Collagen type I supracrestal fibers connect teeth and alveolar bone. Tooth movement during orthodontic procedures involves remodeling these fibers. The researchers sought to create a drug-delivery system that releases the proteolytic enzyme collagenase type I to relax a patient's collagen fibers to allow for more rapid tooth movement. Their goal was to develop a mode for performing biological, rather than physical, remodeling of connective tissue in the oral space.
Collagenase controls the biodegradation of collagen in the extracellular matrix and is active in tissue-remodeling processes. The investigators placed collagenase into 100-nanometer (nm) liposomes, which are nanoscale vesicles with an aqueous core encased in a lipid biolayer membrane that can deliver drugs. The system was designed so that collagenase begins diffusing from the liposomes only after placement in the sulcus.

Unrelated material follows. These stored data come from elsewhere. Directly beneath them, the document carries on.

(** What [Parse] returns is canonical. *)
Lemma Parse_canonical {L : PlatformLaws P} (r : RR.t) (parsed : Record) :
  libdns.Parse r = Some parsed -> canonical parsed.
Proof.
  unfold libdns.Parse.
  destruct (String.eqb (RR.Type_ r) "A" || String.eqb (RR.Type_ r) "AAAA").
  { unfold libdns.toAddress. destruct (ParseAddr (RR.Data r)) as [ip|] eqn:E; [|discriminate].
    intros H. inversion H; subst. simpl. now apply (ParseAddr_String (RR.Data r)). }
  destruct (String.eqb (RR.Type_ r) "CNAME").
  { intros H. inversion H; subst. exact I. }
  destruct (String.eqb (RR.Type_ r) "MX").
  { unfold libdns.toMX.
    destruct (strings.Fields (RR.Data r)) as [|f0 [|f1 [|f2 l]]] eqn:E; try discriminate.
    destruct (strconv.ParseUint16 f0) as [p|] eqn:Ep; [|discriminate].
    intros H. inversion H; subst. simpl. split.
    - now apply (ParseUint16_bound f0).
    - now apply (Forall_clean_2 _ _ _ E). }
  destruct (String.eqb (RR.Type_ r) "NS").
  { intros H. inversion H; subst. exact I. }
  destruct (String.eqb (RR.Type_ r) "SRV").
  { unfold libdns.toSRV.
    destruct (strings.Fields (RR.Data r)) as [|f0 [|f1 [|f2 [|f3 [|f4 l]]]]] eqn:E;
      try discriminate.
    destruct (strings.SplitNDot 3 (RR.Name r)) as [|p0 [|p1 rest]] eqn:En; try discriminate.
    destruct (strconv.ParseUint16 f0) as [pr|] eqn:E0; [|discriminate].
    destruct (strconv.ParseUint16 f1) as [we|] eqn:E1; [|discriminate].
    destruct (strconv.ParseUint16 f2) as [po|] eqn:E2; [|discriminate].
    intros H. inversion H; subst. simpl.
    repeat split.
    - apply no_dot_TrimPrefix. now apply (SplitNDot_first_no_dot _ _ _ En).
    - apply no_dot_TrimPrefix. now apply (SplitNDot_second_no_dot _ _ _ _ En).
    - now apply (ParseUint16_bound f0).
    - now apply (ParseUint16_bound f1).
    - now apply (ParseUint16_bound f2).
    - apply (Forall_clean_4 _ _ _ _ _ E).
    - apply (Forall_clean_4 _ _ _ _ _ E). }
  destruct (String.eqb (RR.Type_ r) "TXT").
  { intros H. inversion H; subst. exact I. }
  intros H. inversion H; subst. exact I.
Qed.
(* ===== verification/_CoqProject ===== *)
-Q . S2P
Prelude.v
PyValue.v
Json.v
JsonRoundtrip.v
UpdateExpr.v
Dynamo.v
CreateUser.v
DeleteUser.v
UpdateUser.v
SlackAlert.v
Api.v
Concurrency.v
ModuleInit.v
BadEvents.v
KeyLimit.v
Races.v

The researchers studied the response of collagen fibers to collagenase at various concentrations in vivo in rats. They determined the therapeutic concentration at which fibers relaxed but did not tear. Overall, they observed a tightly packed fiber structure before treatment, which unraveled and later resumed its initial morphology except for some regions of regenerated fiber that were not perfectly aligned. They found that various collagen-repairing genes were activated.
Next, the researchers compared the efficacy of fitting the rats with braces under five conditions, three of which were controls:
- Enzymatic nanosurgery in which 50 microliters (µL) of collagenase-loaded liposomes were placed into the gingival sulcus on the buccal and lingual sides of the teeth
- Traditional surgery in which supracrestal collagen fibers were sectioned with a scalpel
- A control condition of empty liposomes
- A control condition of free collagenase
- A control condition of braces only
Orthodontic nickel-titanium, closed coil spring braces were used to connect the first molar in the upper pallet to the front upper incisors and glued to the tooth (3M). The rats were observed for 15 days with the braces and 45 days after removal. They underwent digital caliper measurement every three days while wearing the braces and micro-CT scans (SkyScan 1176, Bruker) on day 15 and day 60.

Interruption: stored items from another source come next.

(** ** Lexing, step by step *)

Lemma span_word_app s w r : span_word s = (w, r) -> s = w ++ r.
Proof.
  revert w r. induction s as [|c s IH]; cbn; intros w r E; [by simplify_eq|].
  destruct (is_word c); [|by simplify_eq].
  destruct (span_word s) as [w' r'] eqn:E'. injection E as <- <-.
  by rewrite (IH w' r' eq_refl).
Qed.

Lemma span_word_words w r :
  Forall (fun c => is_word c = true) w -> (forall c r', r = c :: r' -> is_word c = false) ->
  span_word (w ++ r) = (w, r).
Proof.
  intros Hw Hr. induction Hw as [|c w Hc _ IH]; cbn [app span_word].
  - destruct r as [|c r]; [done|]. cbn [span_word]. by rewrite (Hr c r eq_refl).
  - by rewrite Hc, IH.
Qed.

(** The lexer's answer does not depend on the fuel once it exceeds the
    length of the input. *)
Lemma lex_fuel n f s : (length s < n)%nat -> (length s < f)%nat -> lex n s = lex f s.
Proof.
  revert f s. induction n as [|n IH]; intros f s Hn Hf; [lia|].
  destruct f as [|f]; [lia|]. destruct s as [|c r]; [done|]. cbn in Hn, Hf |- *.
  destruct (span_word r) as [w r'] eqn:E.
  pose proof (f_equal length (span_word_app r w r' E)) as Hlen.
  rewrite length_app in Hlen.
  repeat (case_match; try done).
  all: rewrite (IH f) by (cbn in *; lia); done.
Qed.

Lemma lex_S_cons f c r :
  lex (S f) (c :: r) =
    if is_ws c then lex f r
    else if c =? 61 then ts ← lex f r; Some (TEq :: ts)
    else if c =? 44 then ts ← lex f r; Some (TComma :: ts)
    else if c =? 58 then
      let '(w, r') := span_word r in
      match w with
      | [] => None
      | _ :: _ => ts ← lex f r'; Some (TValue (c :: w) :: ts)
      end
    else if is_alpha c || (c =? 95) then
      let '(w, r') := span_word r in ts ← lex f r'; Some (TName (c :: w) :: ts)
    else None.
Proof. reflexivity. Qed.

(** [Lex s] is the lexer with enough fuel. *)
Definition Lex (s : pystr) : option (list utok) := lex (S (length s)) s.

Lemma Lex_unfold c r :
  Lex (c :: r) =
    if is_ws c then Lex r
    else if c =? 61 then ts ← Lex r; Some (TEq :: ts)
    else if c =? 44 then ts ← Lex r; Some (TComma :: ts)
    else if c =? 58 then
      let '(w, r') := span_word r in
      match w with
      | [] => None
      | _ :: _ => ts ← Lex r'; Some (TValue (c :: w) :: ts)
      end
    else if is_alpha c || (c =? 95) then
      let '(w, r') := span_word r in ts ← Lex r'; Some (TName (c :: w) :: ts)
    else None.
Proof.
  unfold Lex at 1. cbn [length]. rewrite lex_S_cons.
  destruct (span_word r) as [w r'] eqn:E.
  pose proof (f_equal length (span_word_app r w r' E)) as Hlen.
  rewrite length_app in Hlen.
  rewrite (lex_fuel (S (length r)) (S (length r')) r') by lia.
  reflexivity.
Qed.

(** A name (or placeholder body) followed by a character that ends it. *)
Definition ends_word (r : pystr) : Prop := forall c r', r = c :: r' -> is_word c = false.

Lemma Lex_name c w r :
  is_alpha c || (c =? 95) = true -> Forall (fun x => is_word x = true) w -> ends_word r ->
  Lex (c :: w ++ r) = ts ← Lex r; Some (TName (c :: w) :: ts).
Proof.
  intros Hc Hw Hr. rewrite Lex_unfold, span_word_words by done.
  destruct (is_ws c) eqn:Hws; [unfold is_ws, is_alpha, is_upper, is_lower in *; lia|].
  destruct (c =? 61) eqn:E1; [apply Z.eqb_eq in E1; subst; discriminate|].
  destruct (c =? 44) eqn:E2; [apply Z.eqb_eq in E2; subst; discriminate|].
  destruct (c =? 58) eqn:E3; [apply Z.eqb_eq in E3; subst; discriminate|].
  by rewrite Hc.
Qed.

Lemma Lex_value w r :
  w <> [] -> Forall (fun x => is_word x = true) w -> ends_word r ->
  Lex (58 :: w ++ r) = ts ← Lex r; Some (TValue (58 :: w) :: ts).
Proof.
  intros Hne Hw Hr. rewrite Lex_unfold, span_word_words by done. cbn.
  by destruct w.
Qed.

Lemma Lex_ws c r : is_ws c = true -> Lex (c :: r) = Lex r.
Proof. intros H. by rewrite Lex_unfold, H. Qed.

Lemma Lex_eq r : Lex (61 :: r) = ts ← Lex r; Some (TEq :: ts).
Proof. by rewrite Lex_unfold. Qed.

Lemma Lex_comma r : Lex (44 :: r) = ts ← Lex r; Some (TComma :: ts).
Proof. by rewrite Lex_unfold. Qed.

(** A digit cannot start a token. *)
Lemma Lex_digit c r : is_digit c = true -> Lex (c :: r) = None.
Proof.
  intros Hd. unfold is_digit in Hd. rewrite Lex_unfold.
  unfold is_ws, is_alpha, is_upper, is_lower.
  repeat (case_match; try done); destruct (span_word r); try lia.
Qed.

(** ** The expressions [SET k1 = :k1, ..., kn = :kn] *)

(** A name as the lexer reads one. *)
Definition valid_name (n : pystr) : bool :=
  match n with c :: w => (is_alpha c || (c =? 95)) && forallb is_word w | [] => false end.

(** A non-empty word: what may follow the [:] of a placeholder. *)
Definition word_key (k : pystr) : bool := negb (bool_decide (k = [])) && forallb is_word k.

Definition set_clause (k : pystr) : pystr := k ++ u " = :" ++ k.

Fixpoint clause_tokens (ks : list pystr) : list utok :=
  match ks with
  | [] => []
  | [k] => [TName k; TEq; TValue (58 :: k)]
  | k :: ks' => TName k :: TEq :: TValue (58 :: k) :: TComma :: clause_tokens ks'
  end.

Lemma u_set_sep : u " = :" = [32; 61; 32; 58]. Proof. reflexivity. Qed.
Lemma u_comma_sep : u ", " = [44; 32]. Proof. reflexivity. Qed.
Lemma u_set_kw : u "SET " = [83; 69; 84; 32]. Proof. reflexivity. Qed.

Lemma forallb_word_Forall w : forallb is_word w = true -> Forall (fun x => is_word x = true) w.
Proof. rewrite forallb_forall, Forall_forall. intros H x Hx. by apply H, list_elem_of_In. Qed.

Lemma Lex_set_clause k rest :
  word_key k = true -> ends_word rest ->
  Lex (set_clause k ++ rest) =
    if valid_name k then ts ← Lex rest; Some (TName k :: TEq :: TValue (58 :: k) :: ts)
    else None.
Proof.
  intros Hk Hr. destruct k as [|c w]; [discriminate|].
  apply andb_prop in Hk as [_ Hk]. cbn [forallb] in Hk. apply andb_prop in Hk as [Hc Hw].
  unfold set_clause. rewrite u_set_sep, <- !app_assoc. cbn [app valid_name].
  destruct (is_alpha c || (c =? 95)) eqn:Hst.
  - rewrite Lex_name by (done || by apply forallb_word_Forall || by intros ?? [= <- _]).
    rewrite Lex_ws by done. rewrite Lex_eq. rewrite Lex_ws by done.
    pose proof (Lex_value (c :: w) rest) as HV. cbn [app] in HV.
    rewrite HV by (done || by constructor; [|apply forallb_word_Forall]).
    rewrite Hw. cbn [andb]. by destruct (Lex rest).
  - apply Lex_digit. unfold is_word in Hc. destruct (is_alpha c), (c =? 95); cbn in *;
      by rewrite ?orb_false_r in Hc.
Qed.

Lemma Lex_clauses ks :
  ks <> [] -> Forall (fun k => word_key k = true) ks ->
  Lex (join (u ", ") (map set_clause ks)) =
    if forallb valid_name ks then Some (clause_tokens ks) else None.
Proof.
  rewrite u_comma_sep.
  induction ks as [|k ks IH]; intros Hne Hks; [done|]. inversion Hks as [|? ? Hk Hks']; subst.
  destruct ks as [|k2 ks].
  - cbn [map join]. rewrite <- (app_nil_r (set_clause k)).
    rewrite Lex_set_clause by (done || by intros ?? [=]). cbn. by destruct (valid_name k).
  - change (map set_clause (k :: k2 :: ks))
      with (set_clause k :: set_clause k2 :: map set_clause ks).
    rewrite join_cons2, Lex_set_clause by (done || by intros ?? [= <- _]).
    cbn [app]. rewrite Lex_comma, Lex_ws by done.
    cbn [map] in IH. rewrite IH by done. cbn [forallb].
    destruct (valid_name k), (valid_name k2 && forallb valid_name ks); done.
Qed.

Lemma parse_clauses_comma n v ts :
  parse_clauses (TName n :: TEq :: TValue v :: TComma :: ts) =
    cl ← parse_clauses ts; Some ((n, v) :: cl).
Proof. reflexivity. Qed.

Lemma parse_clause_tokens ks :
  ks <> [] -> parse_clauses (clause_tokens ks) = Some (map (fun k => (k, 58 :: k)) ks).
Proof.
  induction ks as [|k ks IH]; intros Hne; [done|].
  destruct ks as [|k2 ks]; [done|].
  change (clause_tokens (k :: k2 :: ks))
    with (TName k :: TEq :: TValue (58 :: k) :: TComma :: clause_tokens (k2 :: ks)).
  rewrite parse_clauses_comma, IH by done. done.
Qed.

(** The expression the update handler sends parses back to its clauses,
    when every key is a name; a key that starts with a digit is a syntax
    error. *)
Lemma parse_update_set ks :
  ks <> [] -> Forall (fun k => word_key k = true) ks ->
  parse_update (u "SET " ++ join (u ", ") (map set_clause ks)) =
    if forallb valid_name ks then Some (map (fun k => (k, 58 :: k)) ks) else None.
Proof.
  intros Hne Hks. unfold parse_update. fold (Lex (u "SET " ++ join (u ", ") (map set_clause ks))).
  pose proof (Lex_name 83 [69; 84] (32 :: join (u ", ") (map set_clause ks))) as HL.
  cbn [app] in HL. rewrite u_set_kw. cbn [app].
  rewrite HL by (done || by repeat constructor || by intros ?? [= <- _]).
  rewrite Lex_ws, Lex_clauses by done.
  destruct (forallb valid_name ks); [|done]. cbn. by apply parse_clause_tokens.
Qed.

Improvement in tooth alignment over the 15-day period was similar in the traditional surgery and the nanoparticulate collagenase groups. Results were better in the nanoparticle group compared with the empty liposome group and the free enzyme group, with the nanoparticle group experiencing three times the tooth alignment enhancement of the ordinary braces group.
"The accelerated tooth movement in the nanosurgery group compared to that in the other treatment groups is attributed to the biological relaxation of the collagen fibers," the authors wrote.
The researchers also found that the liposomal system protected the enzyme in vivo, prolonging its release and focusing its delivery to the treatment site. Additionally, the nanoparticle group experienced minimal effects on eating, losing 10% of body weight like the other rats during the first week of treatment but being the only group to regain this weight subsequently.
Furthermore, micro-CT scans indicated that the nanoparticle group experienced faster and greater bone recovery compared with the ordinary braces group. Tooth relapse after brace removal was less in the nanoparticle group, which the authors attributed to tissue remodeling at the new orientation.
"We were happily surprised when we saw the rats recovered in a faster manner and with less pain involved," Schroeder wrote.
Not just for lab rats
While the authors listed no study limitations, this was an animal study.
Schroeder and his colleagues have previously performed many studies on the use of medicinal nanoparticles for medical but not specifically dental uses.
"The oral application is novel," he stated. "Therefore, we teamed up with orthodontists and periodontists who provided the clinical aspects."
Schroeder noted that he expects this technology to become available for use in humans in probably two to three years.
"We are working with regulatory bodies to produce these nanoparticles at clinical grade and believe this will happen rather soon," Schroeder wrote.